Assignment: Below are some records; copy each line in them that contains "eauto".

Stored items
Lemma quiet_render di buffer name template :
  quiet (render di buffer name template).
Proof.
  unfold render. apply quiet_if; [|auto with quiet].
  quiet.
Qed.
Hint Resolve quiet_render : quiet.

Lemma quiet_prepareInstance s url alertID message level data hc :
  quiet (prepareInstance s url alertID message level data hc).
Proof. unfold prepareInstance. apply quiet_if; [auto with quiet|]. quiet. Qed.

Lemma quiet_preparePost s url alertID message level data hc :
  quiet (Service_preparePost s url alertID message level data hc).
Proof.
  unfold Service_preparePost.
  apply quiet_bind; [apply quiet_prepareInstance|intros [u i]].
  quiet. destruct (json_Marshal i); auto with quiet.
Qed.

Lemma quiet_Alert_request s url alertID message level data hc :
  quiet (Alert_request s url alertID message level data hc).
Proof.
  unfold Alert_request.
  apply quiet_bind; [apply quiet_preparePost|intros [u p]]. quiet.
Qed.

(** ** The severity switch *)

Lemma levels_ne :
  OK <> Info /\ OK <> Warning /\ OK <> Critical /\
  Info <> Warning /\ Info <> Critical /\ Warning <> Critical.
Proof.
  pose proof levels_distinct as Hnd.
  rewrite !NoDup_cons, !not_elem_of_cons in Hnd.
  destruct Hnd as ((? & ? & ? & _) & (? & ? & _) & (? & _) & _).
  repeat split; assumption.
Qed.

Lemma severity_Critical : severity Critical = 1.
Proof.
  destruct levels_ne as (? & ? & ? & ? & ? & ?). unfold severity.
  repeat match goal with
         | |- context [?a =? ?b] => destruct (Z.eqb_spec a b); try congruence
         end.
Qed.

(** C3: the severity switch is a function of the level alone, defined on
    every level: 5 for OK and for Info, 4 for Warning, 1 for Critical and
    0 for every other level. *)
Theorem severity_mapping :
  severity OK = 5 /\ severity Info = 5 /\
  severity Warning = 4 /\ severity Critical = 1 /\
  forall level : Z,
    level <> OK -> level <> Info -> level <> Warning -> level <> Critical ->
    severity level = 0.
Proof.
  destruct levels_ne as (? & ? & ? & ? & ? & ?).
  repeat split; try intros level ? ? ? ?; unfold severity;
    repeat match goal with
           | |- context [?a =? ?b] => destruct (Z.eqb_spec a b); try congruence
           end.
Qed.

(** ** Update *)

Lemma Update_several s x y l :
  exists e, Service_Update s (x :: y :: l) = (Err e, s).
Proof.
  unfold Service_Update.
  assert (Hl : (Z.of_nat (length (x :: y :: l)) =? 1) = false).
  { apply Z.eqb_neq. cbn [length]. lia. }
  rewrite Hl. eexists. reflexivity.
Qed.

(** C10: [Update] stores the new configuration when it is given exactly
    one value and that value is a [Config]; on every other argument it
    returns an error and the service keeps the configuration it had. *)
Theorem Update_one_Config (s : Service) (newConfig : list interface) :
  (forall c, newConfig = [of_Config c] ->
     Service_Update s newConfig = (Ok tt, NewService c)) /\
  ((forall c, newConfig <> [of_Config c]) ->
     exists e, Service_Update s newConfig = (Err e, s) /\
       Service_config (snd (Service_Update s newConfig)) = Service_config s) /\
  (forall s', Service_Update s newConfig = (Ok tt, s') ->
     exists c, newConfig = [of_Config c] /\ Service_config s' = c).
Proof.
  split; [|split].
  - intros c ->. reflexivity.
  - intros Hne.
    destruct newConfig as [|x [|y l]].
    + eexists; split; reflexivity.
    + destruct x as [c|T]; [destruct (Hne c eq_refl)|].
      eexists; split; reflexivity.
    + destruct (Update_several s x y l) as [e He].
      exists e. rewrite He. split; reflexivity.
  - intros s' Hs'.
    destruct newConfig as [|x [|y l]].
    + discriminate Hs'.
    + destruct x as [c|T]; [|discriminate Hs'].
      injection Hs' as <-. exists c. split; reflexivity.
    + destruct (Update_several s x y l) as [e He].
      rewrite He in Hs'. discriminate Hs'.
Qed.

(** ** The disabled service *)

Lemma prepareInstance_disabled s url alertID message level data hc t :
  Config.Enabled (Service_config s) = false ->
  prepareInstance s url alertID message level data hc t
  = (Err "service is not enabled", t).
Proof. intros Hd. unfold prepareInstance. rewrite Hd. reflexivity. Qed.

(** C7: when the configuration has [Enabled] false, [Alert] returns the
    error "service is not enabled" and leaves the trace as it was: no
    template is parsed, none is executed and no request is sent. *)
Theorem Alert_disabled s url alertID message level data hc t :
  Config.Enabled (Service_config s) = false ->
  Service_Alert s url alertID message level data hc t
  = (Err "service is not enabled", t).
Proof.
  intros Hd. unfold Service_Alert, Alert_request, Service_preparePost.
  do 3 (apply bind_Err). apply prepareInstance_disabled, Hd.
Qed.

(** ** Templates that do not compile *)

Lemma first_error_elem l nt e :
  nt ∈ l -> compile_error nt = Some e -> is_Some (first_error l).
Proof.
  intros Hin He. induction Hin as [nt l|nt nt' l Hin IH]; simpl.
  - rewrite He. eauto.
  - destruct (compile_error nt'); eauto.
Qed.

Lemma prepareInstance_compile_error s url alertID message level data hc
    t u e :
  Config.Enabled (Service_config s) = true ->
  url_Parse (if String.eqb url "" then Config.URL (Service_config s) else url)
  = inr u ->
  first_error (templates hc) = Some e ->
  exists t', prepareInstance s url alertID message level data hc t
             = (Err e, t').
Proof.
  intros Hen Hu. unfold prepareInstance. rewrite Hen. cbn [negb].
  cbv zeta. rewrite Hu.
  erewrite bind_Ok by reflexivity.
  unfold templates. cbn [first_error].
  repeat
    lazymatch goal with
    | |- context [compile_error (?n, ?tpl)] =>
        let Hc := fresh "Hc" in
        destruct (compile_error (n, tpl)) as [e'|] eqn:Hc;
        [ intros [= ->];
          rewrite (bind_Err _ _ _ _ _
                     (render_compile_error _ _ _ _ _ _ Hc));
          eexists; reflexivity
        | match goal with
          | |- _ -> exists _, (render ?di ?b _ _ ≫= _) ?t0 = _ =>
              let Hr := fresh "Hr" in
              destruct (render_compiles di b n tpl t0 Hc)
                as (? & ? & ? & Hr);
              rewrite (bind_Ok _ _ _ _ _ Hr); cbv beta iota
          end ]
    end.
  discriminate.
Qed.

(** C9: [render] on an empty template returns the empty string with no
    error and asks nothing of the template engine; on a template that is
    not empty it has the template compiled; and when a template of the
    override does not compile (the service being enabled and its URL
    valid), [Alert] returns the compile error of the first such template
    and sends no request. *)
Theorem empty_template_fast_path :
  (forall di buffer name t,
     render di buffer name "" t = (Ok (buffer, ""), t)) /\
  (forall di buffer name template t,
     template <> "" ->
     exists r t',
       render di buffer name template t
       = (r, t ++ TemplateParsed name template :: t')) /\
  (forall s url alertID message level data hc t u nt e,
     Config.Enabled (Service_config s) = true ->
     url_Parse
       (if String.eqb url "" then Config.URL (Service_config s) else url)
     = inr u ->
     nt ∈ templates hc -> compile_error nt = Some e ->
     exists e' t',
       first_error (templates hc) = Some e' /\
       Service_Alert s url alertID message level data hc t = (Err e', t') /\
       requests t' = requests t).
Proof.
  split; [|split].
  - intros. apply render_empty.
  - intros di buffer name template t Hne. unfold render.
    destruct (String.eqb_spec template ""); [contradiction|]. cbn [negb].
    unfold mbind, M_bind, bind, emit, call, ret, fail.
    destruct (template_Parse name template) as [e|T].
    + exists (Err e), []. reflexivity.
    + destruct (template_Execute T di) as [w err].
      eexists _, [_]. rewrite <- app_assoc. reflexivity.
  - intros s url alertID message level data hc t u nt e Hen Hu Hin He.
    destruct (first_error_elem _ _ _ Hin He) as [e' He'].
    destruct (prepareInstance_compile_error s url alertID message level
                data hc t u e' Hen Hu He') as [t' Ht'].
    exists e', t'. split; [exact He'|]. split.
    + unfold Service_Alert, Alert_request, Service_preparePost.
      do 3 (apply bind_Err). exact Ht'.
    + exact (quiet_prepareInstance _ _ _ _ _ _ _ _ _ _ Ht').
Qed.

(** ** The message key *)

Lemma lift_cutoff_inv s m t r t' :
  0 <= m < 2 ^ 53 ->
  lift (cutoff s m) t = (Ok r, t') -> r = prefix (Z.to_nat m) s /\ t' = t.
Proof.
  intros Hm. unfold lift. rewrite cutoff_const by assumption.
  intros [= <- <-]. split; reflexivity.
Qed.

(** The message key that [preparePost] puts in the alert, given what
    [render] returned for the message key template. *)
Lemma prepareInstance_MessageKey s url alertID message level data hc t u
    instance t' :
  prepareInstance s url alertID message level data hc t
  = (Ok (u, instance), t') ->
  exists buffer t0 b r t1,
    render (context alertID data) buffer "messageKey"
           (HandlerConfig.MessageKey hc) t0 = (Ok (b, r), t1) /\
    Alert.MessageKey instance
    = prefix 1024 (if String.eqb r "" then alertID else r).
Proof.
  unfold prepareInstance.
  destruct (Config.Enabled (Service_config s)); [|discriminate].
  cbn [negb]. cbv zeta. intros Hp.
  apply bind_Ok_inv in Hp as (u0 & t1 & _ & Hp).
  do 4 (apply bind_Ok_inv in Hp as ([? ?] & ? & _ & Hp); cbv beta iota in Hp).
  apply bind_Ok_inv in Hp as ([b r] & t5 & Hkey & Hp). cbv beta iota in Hp.
  do 5 (apply bind_Ok_inv in Hp as (? & ? & _ & Hp)).
  apply bind_Ok_inv in Hp as (k & ? & Hk & Hp).
  apply bind_Ok_inv in Hp as (? & ? & _ & Hp).
  apply lift_cutoff_inv in Hk as [-> _]; [|split; [lia|reflexivity]].
  injection Hp as _ <- _.
  eexists _, _, b, r, t5. split; [exact Hkey|]. reflexivity.
Qed.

Solution:
  - rewrite He. eauto.
  - destruct (compile_error nt'); eauto.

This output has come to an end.